If you live in California, Maryland, Massachusetts, New Jersey, or New York, you’ll soon be seeing some great local solar installed at Verizon’s corporate facilities in your state. More than 44,000 solar panels will be set up. The new equipment for the country’s largest wireless carrier consists of high-efficiency rooftop, parking structure, and ground-mounted solar photovoltaic systems.
It’s a $40 million investment at the community level and will also help to advance home states by boosting their own statistics. The new solar will power company office buildings, call centers, data centers, and other facilities in eight different localities. From a spokesperson:
“To date, Verizon has invested nearly $140 million in on-site green energy. [The company put in $100M last year.] With the 2014 solar investment, Verizon is on target to deploy upward of 25 megawatts of green energy upon completion of the new solar projects.”
This one corporate local solar system will generate the same green energy it would take to power more than 8,500 homes each year. The green-energy efforts are expected to offset 22,000 metric tons of carbon dioxide per year. That’s the same as taking nearly 5,000 passenger vehicles off the road. And residential and commercial customers of the communications giant reduce any carbon damage they may contribute by association with environmentally sound local solar programs of this kind.
SunPower Corporation will work with Verizon to design and install all the new solar systems. As you may know, SunPower has a 25-year reputation for design, manufacture, and delivery of highly efficient, very reliable solar panels and systems. Headquartered in San Jose, California, this company has offices worldwide and works for residential, business, government, and utility customers.

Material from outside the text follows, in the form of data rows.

Lemma name_re_nonempty (s n : text) (g : captures) :
  re_search name_re s = Some (n :: g) -> n <> [].
Proof.
  assert (M : forall s, match_items name_re s = Some (n :: g) -> n <> []).
  { intros s0 H. unfold name_re in H. cbn [match_items] in H.
    destruct (strip_prefix (txt "<name>") s0) as [s1|]; [|discriminate].
    unfold grp_name in H.
    destruct (rep AnyChar false _ 1 s1) as [[t r]|] eqn:E; [|discriminate].
    injection H as <- _. eapply rep_at_least_one; eauto. }
  induction s as [|c s IH]; cbn [re_search].
  - destruct (match_items name_re []) eqn:E; [|discriminate].
    intros [= ->]. eapply M; eauto.
  - destruct (match_items name_re (c :: s)) eqn:E.
    + intros [= ->]. eapply M; eauto.
    + exact IH.
Qed.

Lemma process_line_sound (line : text) (rest : list text) :
  uniform_with (fun _ => sound_entry) (process_line line rest).
Proof.
  unfold process_line.
  destruct (contains (marker "molar mass") line).
  { destruct rest as [|l1 [|l2 rest]]; try apply uniform_with_keep.
    unfold molar_mass_block.
    destruct (re_search name_re (strip l1)) as [[|n g]|] eqn:E;
      try apply uniform_with_keep.
    apply scalar_with_units_sound. eapply name_re_nonempty; eauto. }
  destruct (contains (marker "polydispersity") line).
  { destruct rest as [|l1 [|l2 rest]]; try apply uniform_with_keep.
    unfold polydispersity_block.
    destruct (contains _ (strip l1)); try apply uniform_with_keep.
    apply scalar_without_units_sound. }
  destruct (contains (marker "rms radius") line);
    try apply uniform_with_keep.
  destruct rest as [|l1 [|l2 rest]]; try apply uniform_with_keep.
  unfold rms_radius_block.
  destruct (re_search name_re (strip l1)) as [[|n g]|];
    try apply uniform_with_keep.
  destruct (text_eqb n (txt "rz")); try apply uniform_with_keep.
  apply scalar_with_units_sound. discriminate.
Qed.
(** X13: on a reachable store, a well-formed product id that no product
    carries is answered 404 "Product not found" by the reading, the
    updating and the deleting route alike, and the store is left as it
    was. *)
Theorem missing_product_is_answered_404
    (route : CatalogRoute) (req : Request) (w : World)
    (shop : Shop.t string) (oid : ObjectId) :
  fst (getShop (params_id req) (userId req) w) = Ok (Some shop) ->
  is_Some (deployments w !! Shop.mongodbUri shop) ->
  ObjectId_new (params_productId req) = Some oid ->
  (forall d, d ∈ catalog (Shop.mongodbUri shop) w -> _id d <> oid) ->
  match route with
  | GetProduct | DeleteProduct => True
  | PutProduct => is_Some (updateProductSchema_parse (body req))
  | _ => False
  end ->
  serve route req w
  = (Ok (mkRes 404 (Message "Product not found")),
     connected (Shop.mongodbUri shop) w).
Proof.
  intros Hg [dbs Hr] Hoid Habs Hroute. apply getShop_found in Hg.
  destruct route; try contradiction;
    unfold handle, get_product, put_product, delete_product, try_catch;
    unfold bind at 1; rewrite Hg.
  - unfold bind at 1.
    rewrite (getShopProductById_reachable _ _ _ _ _ Hr Hoid).
    rewrite (find_has_id_absent _ _ Habs). reflexivity.
  - destruct Hroute as [v Hv]. unfold parsed. rewrite Hv.
    unfold bind at 1. change (ret v w) with (Ok v, w). cbv beta iota.
    unfold bind at 1.
    rewrite (updateShopProduct_reachable _ _ _ _ _ _ Hr Hoid).
    rewrite (update_first_absent _ _ _ Habs). reflexivity.
  - unfold bind at 1.
    rewrite (deleteShopProduct_reachable _ _ _ _ _ Hr Hoid).
    rewrite (delete_first_absent _ _ Habs). reflexivity.
Qed.

End RouteAnswers.

(* ===================================================================== *)
(** * The rate fetcher: expiry, error containment, unreadable pages *)
(* ===================================================================== *)

Section RateFetcherCalls.
Import Rates.

Lemma scrape_attempt e s :
  fresh s e = None ->
  exists r s',
    scrapeIBJARates e s = (Ok r, s')
    /\ requests s' = (requests s ++ [url])%list
    /\ match fetch_outcome e with
       | Ok (g24, g22) =>
           r = rates_of g24 g22 (builtAt e)
           /\ cachedRates s' = Some r /\ lastFetchTime s' = Some (fetchedAt e)
       | Throw _ =>
           r = default (not_available (builtAt e)) (cachedRates s)
           /\ cachedRates s' = cachedRates s
           /\ lastFetchTime s' = lastFetchTime s
       end.
Proof.
  intros Hf. rewrite (scrape_stale _ _ Hf). unfold try_catch.
  destruct (fetch_outcome e) as [[g24 g22]|msg] eqn:Ho.
  - destruct (try_body_success e (announced s) g24 g22 Ho)
      as (s1 & -> & Hc & Ht & Hr).
    eexists _, s1. split; [reflexivity|]. auto.
  - destruct (try_body_failure e (announced s) msg Ho)
      as (s1 & -> & Hc & Ht & Hr).
    simpl in Hc, Ht, Hr.
    unfold catch_body, bind, Rates.emit, modify, get, ret. simpl.
    rewrite Hc. destruct (cachedRates s) as [cached|]; simpl;
      eexists _, _; (split; [reflexivity|]); simpl; auto.
Qed.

Verizon considers the business case for clean-energy alternatives to the commercial power grid as open-and-shut: “Solar energy is a sound financial investment.” The company anticipates a positive return on its solar contribution over the next several years. Here’s the company’s own take on its local solar improvements:
You may also be interested to know that in general, the Solar Energy Industries Association applauds corporate efficiency and environmentally responsible efforts like this. In fact, its experts say that Verizon may well become the #1 solar-power producer among all U.S. communications companies through its efforts. The company has a long-term sustainability goal of cutting its carbon intensity in half by 2020. Advances of this kind are fairly important to our climate overall because the information and communications technology sector puts out 2 to 2.5% of global greenhouse gas emissions.
The solar switchover will not take company facilities 100% off the traditional power grid in any specific location, but they will help reduce the load on central distribution while enhancing service continuity–even during general outages. Verizon also uses fuel cells, which produce electricity and heat. In fact, at the Garden City office on Long Island, which installed new technology more than 10 years ago, the power withstood Superstorm Sandy.
The corporate solar strategy also helps local communities by setting a good example. As James Gowen, chief sustainability officer, recently said, “Our investment in on-site green energy is improving the quality of life in the communities we serve by reducing CO2 levels.”
Just seeing solar innovations working quietly and effectively in the area—as giants Apple and Google and increasing numbers of commercial installations have done—raises awareness and reinforces individual decision making by employees, neighbors, and businesses that it makes a lot of sense to go solar.